Just last month, the department released its quarterly update on the Accountability Act, and the numbers were harrowing. So far, using the act, 2,558 workers at the VA have been fired. Not even 1 percent were supervisors.
Instead, we’ve seen hundreds of housekeeping aides, nursing assistants, food service workers, and medical support assistants – most all of whom earn less than $40,000 a year – lose their job. Nearly 40 percent of VA employees are veterans, and many of those veterans have service-connected disabilities; which means President Trump is gleefully telling crowds he’s responsible for more than 1,000 veterans being fired.
And while I wish that was the extent of how poorly this law is being implemented, we already know that’s not the case.
One June 20, NPR ran a story about VA employees in Alabama who have faced retaliation and intimidation from management for attempting to blow the whistle on malfeasance. Whistleblowers are the ones who let us know about huge waitlists at the VA while managers recouped large bonuses. Whistleblowers are the ones who alerted us to Legionnaires outbreaks and shortages of doctors. Whistleblowers are supposed to be protected. But thanks to President Trump and his allies in Congress, managers now have freer rein to defraud veterans and taxpayers alike, all while silencing anyone who stands in their way.

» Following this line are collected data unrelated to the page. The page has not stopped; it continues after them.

(** ** [Tile] and [Canvas]

    A tile is a [<rect>]; the record holds its attributes, as strings, and
    the properties of its [style] that the source assigns. *)
Record TileEl : Type := {
  tile_class : string;
  tile_x : string;
  tile_y : string;
  tile_width : string;
  tile_height : string;
  style_fill : string;
  style_stroke : string;
  style_strokeWidth : num
}.

(** [attributes.style]: each property is there or not. *)
Record TileStyle : Type := {
  fill : option string;
  stroke : option string;
  strokeWidth : option num
}.

(** [Tile(attributes)] for [attributes = {x, y, width, height, style}]:
<<
const el = createSVGElement('rect', Object.assign({
className: 'tile',
}, attributes, {
style: Object.assign({
fill: '#ff1493',
stroke: '#333333',
strokeWidth: 1,
}, attributes.style || {}),
}));
>> *)
Definition Tile (x y width height : num) (style : option TileStyle) : TileEl :=
  let style := default {| fill := None; stroke := None; strokeWidth := None |} style in
  {| tile_class := "tile"%string;
     tile_x := Number_toString x;
     tile_y := Number_toString y;
     tile_width := Number_toString width;
     tile_height := Number_toString height;
     style_fill := default "#ff1493"%string (fill style);
     style_stroke := default "#333333"%string (stroke style);
     style_strokeWidth := default (ofZ 1) (strokeWidth style) |}.

(** [redrawTiles()]: the new value of [tiles], from [svg.clientWidth],
    [svg.clientHeight] and the options. *)
Definition redrawTiles (fuel : nat) (clientWidth clientHeight tileSize : num)
    (tileBorderColor : string) : option (list (list TileEl)) :=
  for_loop fuel (λ y, y <? clientHeight)%J tileSize
    (λ y newTiles,
       tileRow ←
         for_loop fuel (λ x, x <? clientWidth)%J tileSize
           (λ x tileRow,
              Some (tileRow ++
                    [Tile x y tileSize tileSize
                       (Some {| fill := Some "none"%string;
                                stroke := Some tileBorderColor;
                                strokeWidth := Some (ofZ 1) |})]))
           (ofZ 0) [];
       Some (newTiles ++ [tileRow]))
    (ofZ 0) [].

(** The element of an array that the property name [String(n)] selects:
    [n] is an array index when it is a whole number that is not negative. *)
Definition array_index (n : num) : option nat :=
  match n with
  | Fin q =>
      if bool_decide (0 ≤ q ∧ Qc_of_Z (Qfloor q) = q) then Some (Z.to_nat (Qfloor q))
      else None
  | _ => None
  end.

(** [tile.el.style.fill = color] *)
Definition setFill (color : string) (tile : TileEl) : TileEl :=
  {| tile_class := tile_class tile;
     tile_x := tile_x tile;
     tile_y := tile_y tile;
     tile_width := tile_width tile;
     tile_height := tile_height tile;
     style_fill := color;
     style_stroke := style_stroke tile;
     style_strokeWidth := style_strokeWidth tile |}.

(** The body of the painting loops:
<<
const tile = (tiles[y] || [])[x];
if (tile) {
tile.el.style.fill = options.tileActiveColor;
}
>> *)
Definition paintTile (tileActiveColor : string) (x y : num)
    (tiles : list (list TileEl)) : list (list TileEl) :=
  match array_index y, array_index x with
  | Some row, Some col => alter (alter (setFill tileActiveColor) col) row tiles
  | _, _ => tiles
  end.

(** [tiles.forEach((row) => row.forEach((tile) => tile.el.style.fill = 'none'))] *)
Definition clearTiles (tiles : list (list TileEl)) : list (list TileEl) :=
  (λ row : list TileEl, setFill "none"%string <$> row) <$> tiles.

Thankfully, help may be on the way.
One June 14, a bipartisan group of legislators led by Rep. Brian Fitzpatrick (D-Pa.) introduced H.R. 6101, the VA Personnel Equity Act of 2018 to repeal the misused Accountability Act and restore due process and collective bargaining rights to the 360,000 working people at the VA. Sharing the concerns of Fitzpatrick and other bill sponsors, Sens. Jon Tester (D-Mont.), Sherrod Brown (D-Ohio), Tammy Baldwin (D-Wis.), and Richard Blumenthal (D-Conn.), called for an investigation into the implementation of the Accountability Act. According to the senators, the VA is unable to “demonstrate in any way that implementation has been consistent, fair, and appropriate.” which isn’t news to the men and women who work at the VA but comes as a welcome addition to our fight.
At a time when the VA is having precious funding funneled to private, for-profit corporations and is facing more than 49,000 vacancies nationwide, a fight over protecting decades-old due process and collective bargaining rights at work should not be happening. We should be focusing on how to hire more people so we can keep providing the highest level of care we can to our veterans. Firing workers and spinning a story about staffing and budgetary figures does nothing to improve veterans’ care or their access to it. I just hope Congress wises up and starts prioritizing our veterans’ care before it’s too late.
J. David Cox Sr. is nation president of American Federation of Government Employees (AFGE).